[Saved entries]
==================================================
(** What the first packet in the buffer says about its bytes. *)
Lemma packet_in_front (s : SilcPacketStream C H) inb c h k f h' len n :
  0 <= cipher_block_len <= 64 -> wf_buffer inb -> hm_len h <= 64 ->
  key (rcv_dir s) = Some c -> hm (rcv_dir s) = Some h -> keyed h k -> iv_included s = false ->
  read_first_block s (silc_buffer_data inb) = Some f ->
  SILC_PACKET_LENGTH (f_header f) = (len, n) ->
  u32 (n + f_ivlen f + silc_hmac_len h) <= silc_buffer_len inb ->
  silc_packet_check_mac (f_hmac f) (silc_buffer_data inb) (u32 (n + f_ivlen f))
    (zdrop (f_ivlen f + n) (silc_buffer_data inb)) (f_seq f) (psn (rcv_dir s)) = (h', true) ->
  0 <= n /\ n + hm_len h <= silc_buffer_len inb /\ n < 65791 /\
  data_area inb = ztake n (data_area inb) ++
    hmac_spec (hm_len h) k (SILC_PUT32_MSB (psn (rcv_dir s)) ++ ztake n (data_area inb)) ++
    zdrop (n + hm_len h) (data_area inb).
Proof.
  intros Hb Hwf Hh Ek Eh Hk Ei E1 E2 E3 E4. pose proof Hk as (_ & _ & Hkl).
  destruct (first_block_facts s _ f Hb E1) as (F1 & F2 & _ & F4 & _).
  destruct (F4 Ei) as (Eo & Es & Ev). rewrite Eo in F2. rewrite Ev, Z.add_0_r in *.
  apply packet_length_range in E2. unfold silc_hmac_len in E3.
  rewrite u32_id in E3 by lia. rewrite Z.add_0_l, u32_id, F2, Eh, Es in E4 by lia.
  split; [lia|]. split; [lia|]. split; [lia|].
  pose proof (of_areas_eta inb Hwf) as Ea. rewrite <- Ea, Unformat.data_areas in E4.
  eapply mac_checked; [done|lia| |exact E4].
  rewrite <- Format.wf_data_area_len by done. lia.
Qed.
==================================================
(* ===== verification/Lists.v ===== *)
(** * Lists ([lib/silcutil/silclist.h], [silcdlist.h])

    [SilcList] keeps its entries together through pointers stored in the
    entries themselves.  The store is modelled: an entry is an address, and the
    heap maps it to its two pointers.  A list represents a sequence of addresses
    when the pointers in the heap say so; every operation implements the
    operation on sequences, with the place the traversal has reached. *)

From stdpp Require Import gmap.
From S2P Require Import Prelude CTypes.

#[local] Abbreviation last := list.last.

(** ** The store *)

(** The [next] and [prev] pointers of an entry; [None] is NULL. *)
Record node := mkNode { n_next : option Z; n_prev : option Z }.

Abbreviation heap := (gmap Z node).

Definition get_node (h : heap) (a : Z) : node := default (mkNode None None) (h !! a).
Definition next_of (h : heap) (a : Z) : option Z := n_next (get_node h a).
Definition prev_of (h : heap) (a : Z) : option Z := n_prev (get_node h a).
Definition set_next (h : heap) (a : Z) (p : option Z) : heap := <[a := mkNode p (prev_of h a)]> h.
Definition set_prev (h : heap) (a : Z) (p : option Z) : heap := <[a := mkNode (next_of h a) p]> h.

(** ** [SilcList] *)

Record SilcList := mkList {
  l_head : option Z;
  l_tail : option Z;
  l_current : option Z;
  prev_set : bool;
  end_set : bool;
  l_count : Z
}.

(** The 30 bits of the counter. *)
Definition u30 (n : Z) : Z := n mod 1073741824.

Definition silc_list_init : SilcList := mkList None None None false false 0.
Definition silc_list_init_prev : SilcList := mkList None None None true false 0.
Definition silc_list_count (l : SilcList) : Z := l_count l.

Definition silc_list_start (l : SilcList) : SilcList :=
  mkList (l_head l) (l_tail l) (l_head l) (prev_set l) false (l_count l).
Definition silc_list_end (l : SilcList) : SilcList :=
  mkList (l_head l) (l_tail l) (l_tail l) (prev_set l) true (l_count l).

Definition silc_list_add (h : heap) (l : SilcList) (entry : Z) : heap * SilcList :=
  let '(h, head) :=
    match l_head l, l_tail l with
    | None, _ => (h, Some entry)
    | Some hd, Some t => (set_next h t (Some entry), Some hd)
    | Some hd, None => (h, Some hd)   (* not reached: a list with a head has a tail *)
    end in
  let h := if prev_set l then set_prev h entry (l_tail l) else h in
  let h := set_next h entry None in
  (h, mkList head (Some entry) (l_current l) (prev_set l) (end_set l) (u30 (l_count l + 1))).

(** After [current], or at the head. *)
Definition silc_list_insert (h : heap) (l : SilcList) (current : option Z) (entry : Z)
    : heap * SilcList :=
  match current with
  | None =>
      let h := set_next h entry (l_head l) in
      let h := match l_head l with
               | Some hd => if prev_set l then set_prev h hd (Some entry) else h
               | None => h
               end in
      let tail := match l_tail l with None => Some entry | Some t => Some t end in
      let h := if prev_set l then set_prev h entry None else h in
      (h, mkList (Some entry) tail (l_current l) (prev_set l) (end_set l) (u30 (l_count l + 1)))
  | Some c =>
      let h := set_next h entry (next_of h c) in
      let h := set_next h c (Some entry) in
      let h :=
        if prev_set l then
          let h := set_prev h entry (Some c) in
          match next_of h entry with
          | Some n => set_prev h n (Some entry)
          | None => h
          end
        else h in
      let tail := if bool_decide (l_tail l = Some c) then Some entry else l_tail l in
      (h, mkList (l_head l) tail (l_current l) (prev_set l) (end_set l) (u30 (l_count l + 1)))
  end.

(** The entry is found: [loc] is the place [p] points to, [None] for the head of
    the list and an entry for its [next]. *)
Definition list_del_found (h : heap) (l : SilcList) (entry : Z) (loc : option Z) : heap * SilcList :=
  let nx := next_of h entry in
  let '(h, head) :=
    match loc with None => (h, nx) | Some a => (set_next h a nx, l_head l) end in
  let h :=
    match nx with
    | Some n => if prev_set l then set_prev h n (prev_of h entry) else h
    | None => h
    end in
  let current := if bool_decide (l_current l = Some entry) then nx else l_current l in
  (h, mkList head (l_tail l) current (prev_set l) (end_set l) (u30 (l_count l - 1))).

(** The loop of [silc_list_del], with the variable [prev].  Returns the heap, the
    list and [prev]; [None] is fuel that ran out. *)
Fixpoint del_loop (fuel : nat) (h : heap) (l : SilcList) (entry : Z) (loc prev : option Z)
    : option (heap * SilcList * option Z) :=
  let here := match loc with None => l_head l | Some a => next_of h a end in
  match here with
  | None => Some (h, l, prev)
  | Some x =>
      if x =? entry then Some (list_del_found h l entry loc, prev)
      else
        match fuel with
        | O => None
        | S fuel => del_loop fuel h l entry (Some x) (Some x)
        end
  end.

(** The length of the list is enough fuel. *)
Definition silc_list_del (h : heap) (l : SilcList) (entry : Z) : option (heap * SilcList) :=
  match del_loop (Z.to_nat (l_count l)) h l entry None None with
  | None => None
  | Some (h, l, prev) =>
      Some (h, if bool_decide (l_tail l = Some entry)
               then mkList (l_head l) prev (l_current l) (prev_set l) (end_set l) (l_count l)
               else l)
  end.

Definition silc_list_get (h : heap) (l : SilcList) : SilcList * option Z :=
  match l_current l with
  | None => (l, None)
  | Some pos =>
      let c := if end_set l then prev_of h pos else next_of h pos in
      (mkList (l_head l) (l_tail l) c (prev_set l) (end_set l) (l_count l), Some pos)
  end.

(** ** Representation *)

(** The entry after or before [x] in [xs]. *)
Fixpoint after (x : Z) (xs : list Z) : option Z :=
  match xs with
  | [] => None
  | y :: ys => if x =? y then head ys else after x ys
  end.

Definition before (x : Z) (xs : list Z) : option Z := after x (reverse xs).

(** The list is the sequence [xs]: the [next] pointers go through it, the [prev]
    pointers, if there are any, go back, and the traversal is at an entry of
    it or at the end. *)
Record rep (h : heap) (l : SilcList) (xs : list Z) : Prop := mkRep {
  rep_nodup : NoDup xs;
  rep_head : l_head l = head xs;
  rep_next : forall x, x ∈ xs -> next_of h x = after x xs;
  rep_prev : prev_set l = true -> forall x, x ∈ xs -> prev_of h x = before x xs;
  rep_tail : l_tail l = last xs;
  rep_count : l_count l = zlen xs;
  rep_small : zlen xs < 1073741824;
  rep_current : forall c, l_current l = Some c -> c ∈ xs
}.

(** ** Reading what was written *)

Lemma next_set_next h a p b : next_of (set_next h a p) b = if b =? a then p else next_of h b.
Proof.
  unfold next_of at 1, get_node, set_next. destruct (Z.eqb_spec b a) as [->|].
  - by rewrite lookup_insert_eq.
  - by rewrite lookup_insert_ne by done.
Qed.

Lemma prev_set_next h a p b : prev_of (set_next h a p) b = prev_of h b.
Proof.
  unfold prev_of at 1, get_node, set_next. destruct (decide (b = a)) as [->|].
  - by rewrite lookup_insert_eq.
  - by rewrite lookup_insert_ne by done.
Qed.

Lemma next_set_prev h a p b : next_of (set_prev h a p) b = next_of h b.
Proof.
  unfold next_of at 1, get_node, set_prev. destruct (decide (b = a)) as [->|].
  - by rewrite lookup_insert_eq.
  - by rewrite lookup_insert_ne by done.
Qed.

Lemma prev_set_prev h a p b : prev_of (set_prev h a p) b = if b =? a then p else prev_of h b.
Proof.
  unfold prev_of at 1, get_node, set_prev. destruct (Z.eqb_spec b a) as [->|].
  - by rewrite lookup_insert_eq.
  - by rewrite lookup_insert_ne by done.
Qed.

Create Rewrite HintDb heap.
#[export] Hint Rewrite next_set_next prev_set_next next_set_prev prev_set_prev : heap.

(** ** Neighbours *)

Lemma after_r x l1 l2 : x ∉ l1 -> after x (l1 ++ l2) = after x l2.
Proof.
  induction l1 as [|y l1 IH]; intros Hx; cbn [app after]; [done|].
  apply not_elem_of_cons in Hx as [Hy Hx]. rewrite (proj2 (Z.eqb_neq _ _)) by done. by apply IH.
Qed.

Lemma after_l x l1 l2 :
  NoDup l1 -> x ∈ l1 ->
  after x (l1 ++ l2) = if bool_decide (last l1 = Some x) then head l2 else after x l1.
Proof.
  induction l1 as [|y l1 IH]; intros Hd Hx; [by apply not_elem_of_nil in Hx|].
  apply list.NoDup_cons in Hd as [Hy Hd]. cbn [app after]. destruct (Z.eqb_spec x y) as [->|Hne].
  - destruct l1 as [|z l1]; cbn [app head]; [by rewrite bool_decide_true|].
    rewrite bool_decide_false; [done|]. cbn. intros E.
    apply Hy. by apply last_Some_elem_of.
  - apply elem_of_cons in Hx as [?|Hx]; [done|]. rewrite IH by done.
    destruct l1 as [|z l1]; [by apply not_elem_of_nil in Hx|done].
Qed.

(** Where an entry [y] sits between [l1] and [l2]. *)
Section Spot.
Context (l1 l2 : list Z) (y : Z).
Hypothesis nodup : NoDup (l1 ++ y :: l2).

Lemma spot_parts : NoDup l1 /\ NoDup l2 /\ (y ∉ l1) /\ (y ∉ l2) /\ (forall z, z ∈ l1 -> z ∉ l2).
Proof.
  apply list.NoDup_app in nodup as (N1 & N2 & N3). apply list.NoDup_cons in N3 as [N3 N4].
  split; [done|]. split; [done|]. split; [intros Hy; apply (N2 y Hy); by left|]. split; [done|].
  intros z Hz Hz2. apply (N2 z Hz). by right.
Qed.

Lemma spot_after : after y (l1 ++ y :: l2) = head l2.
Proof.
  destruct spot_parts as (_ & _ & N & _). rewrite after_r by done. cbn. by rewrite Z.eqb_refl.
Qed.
==================================================
Exercise prompt.
With the line holding "(** The list" as the first and the line holding "rep_head : l_head l = head xs;" as the last, set down that range of the entries above exactly, and nothing else.

Answer to this exercise.
(** The list is the sequence [xs]: the [next] pointers go through it, the [prev]
    pointers, if there are any, go back, and the traversal is at an entry of
    it or at the end. *)
Record rep (h : heap) (l : SilcList) (xs : list Z) : Prop := mkRep {
  rep_nodup : NoDup xs;
  rep_head : l_head l = head xs;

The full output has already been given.